I've got 8 linux boxes, what now

Fri Dec 7 15:49:28 PST 2001

On Fri, Dec 07, 2001 at 03:25:15PM -0800, Martin Siegert wrote:

> > First off, you proceed to discuss why you don't like batch queues, but
> > don't talk at all about LVS and other techniques for load balancing.
> > That just means the user types "ssh cluster.sfu.ca" and they end up
> > logging into the node with the lowest load. That's very easy to use.
> 
> Ok. If that's what LVS means, then that's basically what we are doing.

Yes, that's what LVS does. Another way of doing a similar thing is
round robin DNS, but that doesn't take care of down nodes or look at
the actual load.

> > As far as your criticisms of batch queues, you don't have to set them
> > up that way. You can set it up so that all jobs run immediately. That
> > provides a load balancing function, and a central way to figure out
> > your job status. It doesn't provide ideal use of resources in the face
> > of oversubscription, but it can't be gamed by the users.
> 
> That oversubscription is actually what I try to avoid.

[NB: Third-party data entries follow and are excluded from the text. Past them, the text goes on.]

Lemma matched_at_level_counts (records : list VarnodeCompareRecord)
    (levels : list Z) :
  NoDup levels ->
  (forall record, In record records ->
                  In (get_compare_level record) levels) ->
  list_sum
    (map (fun level =>
            List.length
              (_varnode_compare_records_matched_at_level records level))
         levels)
  = List.length records.
Proof.
  intros Hnodup. unfold _varnode_compare_records_matched_at_level.
  induction records as [| record records IH]; intros Hin; simpl.
  - apply list_sum_map_zero.
  - rewrite (map_ext _
      (fun level =>
         ((if (get_compare_level record =? level)%Z then 1 else 0)
          + List.length
              (filter (fun r => (get_compare_level r =? level)%Z) records))%nat)).
    + rewrite list_sum_map_add, IH by (intros r Hr; apply Hin; now right).
      rewrite (list_sum_indicator (get_compare_level record) levels Hnodup
                 (Hin record (or_introl eq_refl))).
      reflexivity.
    + intros level. now destruct (get_compare_level record =? level)%Z.
Qed.

(** C7: when the compare level of every comparable record is a level of the
    varnode compare-level range, the numbers of comparable records matched
    at exactly each level of the range add up to the number of comparable
    records. *)
Theorem matched_at_level_counts_sum (cmp : C) (primitive : bool) :
  (forall record,
     In record (select_comparable_varnode_compare_records cmp primitive) ->
     In (get_compare_level record) (range_elems VarnodeCompareLevel_range)) ->
  list_sum (varnodes_matched_at_level_counts cmp primitive)
  = List.length (select_comparable_varnode_compare_records cmp primitive).
Proof.
  intros Hin.
  unfold varnodes_matched_at_level_counts,
    varnode_compare_records_matched_at_level.
  apply matched_at_level_counts; [apply range_elems_NoDup | exact Hin].
Qed.

(** ** Normalisation of levels *)

Lemma list_min_arith (s st : Z) (n k : nat) :
  (0 < st)%Z ->
  list_min (map (fun i => (s + Z.of_nat i * st)%Z) (seq k (S n)))
  = Some (s + Z.of_nat k * st)%Z.
Proof.
  intros Hst. revert k.
  induction n as [| n IH]; intros k; [reflexivity |].
  change (seq k (S (S n))) with (k :: seq (S k) (S n)).
  cbn [map list_min]. rewrite IH. f_equal. nia.
Qed.

Lemma list_max_arith (s st : Z) (n k : nat) :
  (0 < st)%Z ->
  list_max (map (fun i => (s + Z.of_nat i * st)%Z) (seq k (S n)))
  = Some (s + Z.of_nat (k + n) * st)%Z.
Proof.
  intros Hst. revert k.
  induction n as [| n IH]; intros k.
  - cbn. now rewrite Nat.add_0_r.
  - change (seq k (S (S n))) with (k :: seq (S k) (S n)).
    cbn [map list_max]. rewrite IH. f_equal.
    replace (S k + n)%nat with (k + S n)%nat by lia.
    apply Z.max_r.
    apply Z.add_le_mono_l, Z.mul_le_mono_nonneg_r; lia.
Qed.

Lemma range_len_uniform (r : range) :
  uniform_scale r ->
  exists n : nat,
    range_len r = S (S n)
    /\ (r_stop r - r_start r = Z.of_nat (S (S n)) * r_step r)%Z.
Proof.
  intros (Hstep & Hmod & Hwide).
  set (m := ((r_stop r - r_start r) / r_step r)%Z).
  assert (Hm : (r_stop r - r_start r = r_step r * m)%Z).
  { apply Z_div_exact_full_2; [lia | exact Hmod]. }
  assert (Hm2 : (2 <= m)%Z) by nia.
  assert (Hdiv : ((r_stop r - r_start r - 1) / r_step r = m - 1)%Z).
  { symmetry. apply Z.div_unique with (r := (r_step r - 1)%Z); [lia | nia]. }
  exists (Z.to_nat (m - 2)). split.
  - unfold range_len.
    destruct (Z.ltb_spec 0 (r_step r)); [| lia].
    destruct (Z.ltb_spec (r_start r) (r_stop r)); [| lia].
    rewrite Hdiv. lia.
  - rewrite Hm.
    replace (Z.of_nat (S (S (Z.to_nat (m - 2))))) with m by lia.
    apply Z.mul_comm.
Qed.

Lemma range_elems_uniform_bounds (r : range) :
  uniform_scale r ->
  list_min (range_elems r) = Some (r_start r)
  /\ list_max (range_elems r) = Some (r_stop r - r_step r)%Z.
Proof.
  intros Hr. destruct (range_len_uniform r Hr) as (n & Hlen & Hspan).
  destruct Hr as (Hstep & _). unfold range_elems. rewrite Hlen. split.
  - rewrite list_min_arith by exact Hstep. f_equal. lia.
  - rewrite list_max_arith by exact Hstep. f_equal. nia.
Qed.

Lemma normalize_range_value (r : range) (x : Q) :
  (0 < r_stop r - r_step r - r_start r)%Z ->
  normalize_range r (Some x) = Ok (Some (normalized r x)).
Proof.
  intros Hden. unfold normalize_range, normalized.
  rewrite truediv_positive; [reflexivity |].
  now rewrite (Zlt_Qlt 0 _) in Hden.
Qed.

Lemma normalized_monotone (r : range) (x y : Q) :
  (0 < r_stop r - r_step r - r_start r)%Z ->
  x <= y -> normalized r x <= normalized r y.
Proof.
  intros Hden Hxy. unfold normalized. rewrite !Qred_correct.
  rewrite (Zlt_Qlt 0 _) in Hden.
  unfold Qdiv. apply Qmult_le_compat_r.
  - unfold Qminus. apply Qplus_le_compat; [exact Hxy | apply Qle_refl].
  - apply Qinv_le_0_compat. now apply Qlt_le_weak.
Qed.

Lemma normalized_start (r : range) :
  normalized r (inject_Z (r_start r)) = 0.
Proof.
  unfold normalized. change 0 with (Qred 0). apply Qred_complete.
  unfold Qminus, Qdiv. rewrite Qplus_opp_r. apply Qmult_0_l.
Qed.

Lemma normalized_last (r : range) :
  (0 < r_stop r - r_step r - r_start r)%Z ->
  normalized r (inject_Z (r_stop r - r_step r)) = 1.
Proof.
  intros Hden. unfold normalized. change 1 with (Qred 1).
  apply Qred_complete.
  unfold Qminus. rewrite <- inject_Z_opp, <- inject_Z_plus.
  replace (r_stop r - r_step r + - r_start r)%Z
    with (r_stop r - r_step r - r_start r)%Z by lia.
  apply Qmult_inv_r. intros Hzero.
  rewrite (Zlt_Qlt 0 _), Hzero in Hden.
  now apply Qlt_irrefl in Hden.
Qed.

Any system which attempts to prevent oversubscription can be
gamed. From your description of your environment, by the way, I had no
idea that you had anything to prevent oversubscription. It sounded
like the reverse, actually.

> > Alternately, you can provide a couple of scripts that do nothing but
> > (1) start a command line on the node with the lowest load, and (2) run
> > ps on all the nodes and grep for that user's username. Same
> > difference.
> 
> What is the lowest load?

That's an interesting question, but I thought we were discussing the
overall architecture here, not the details. The answer is, of course,
that the load is a site specific number. If you want a complicated
policy, the batch system you choose should support complicated
policies. I assure you that there are some nicely complicated
schedulers out there, like Maui, schedulers that do "fair share"
scheduling, and so forth.

> > The nice thing about the batch queue is that it also copes
> > with an MPI cluster in addition to a big pile of interactive nodes.
> 
> Actually that is something I have never figured out: How do you do this?

One way to do it is to have 2 kinds of jobs: serial jobs, and MPI
jobs, with completely different policies and resources.

Another way is to use something like Condor, which can checkpoint
serial jobs to get them out of the way of MPI jobs. Or other batch
queue systems which support backfill. Of course, the decisions
themselves are policy items, and you'll have to invent a policy.

> > Or if you used Condor as your batch queue, you could add some desktop
> > machines to the cluster, for additional oompf at night.
> 
> This wouldn't help in our case: we have ample supply of machines that
> can run jobs for a few hours. We need facilities for jobs that run days,
> weeks, months.

Condor's checkpointing allows it to take advantage of machines
available for just a few hours, even if the jobs end up running for
days, weeks, or months.

> Again: YMMV. I just tried to point out that batch systems
> may not work very well in a university environment.

Sure, I'm sure everyone agrees that batch systems are not a panacea.
However, there are a lot of different systems, and a lot of different
ways to set them up.

greg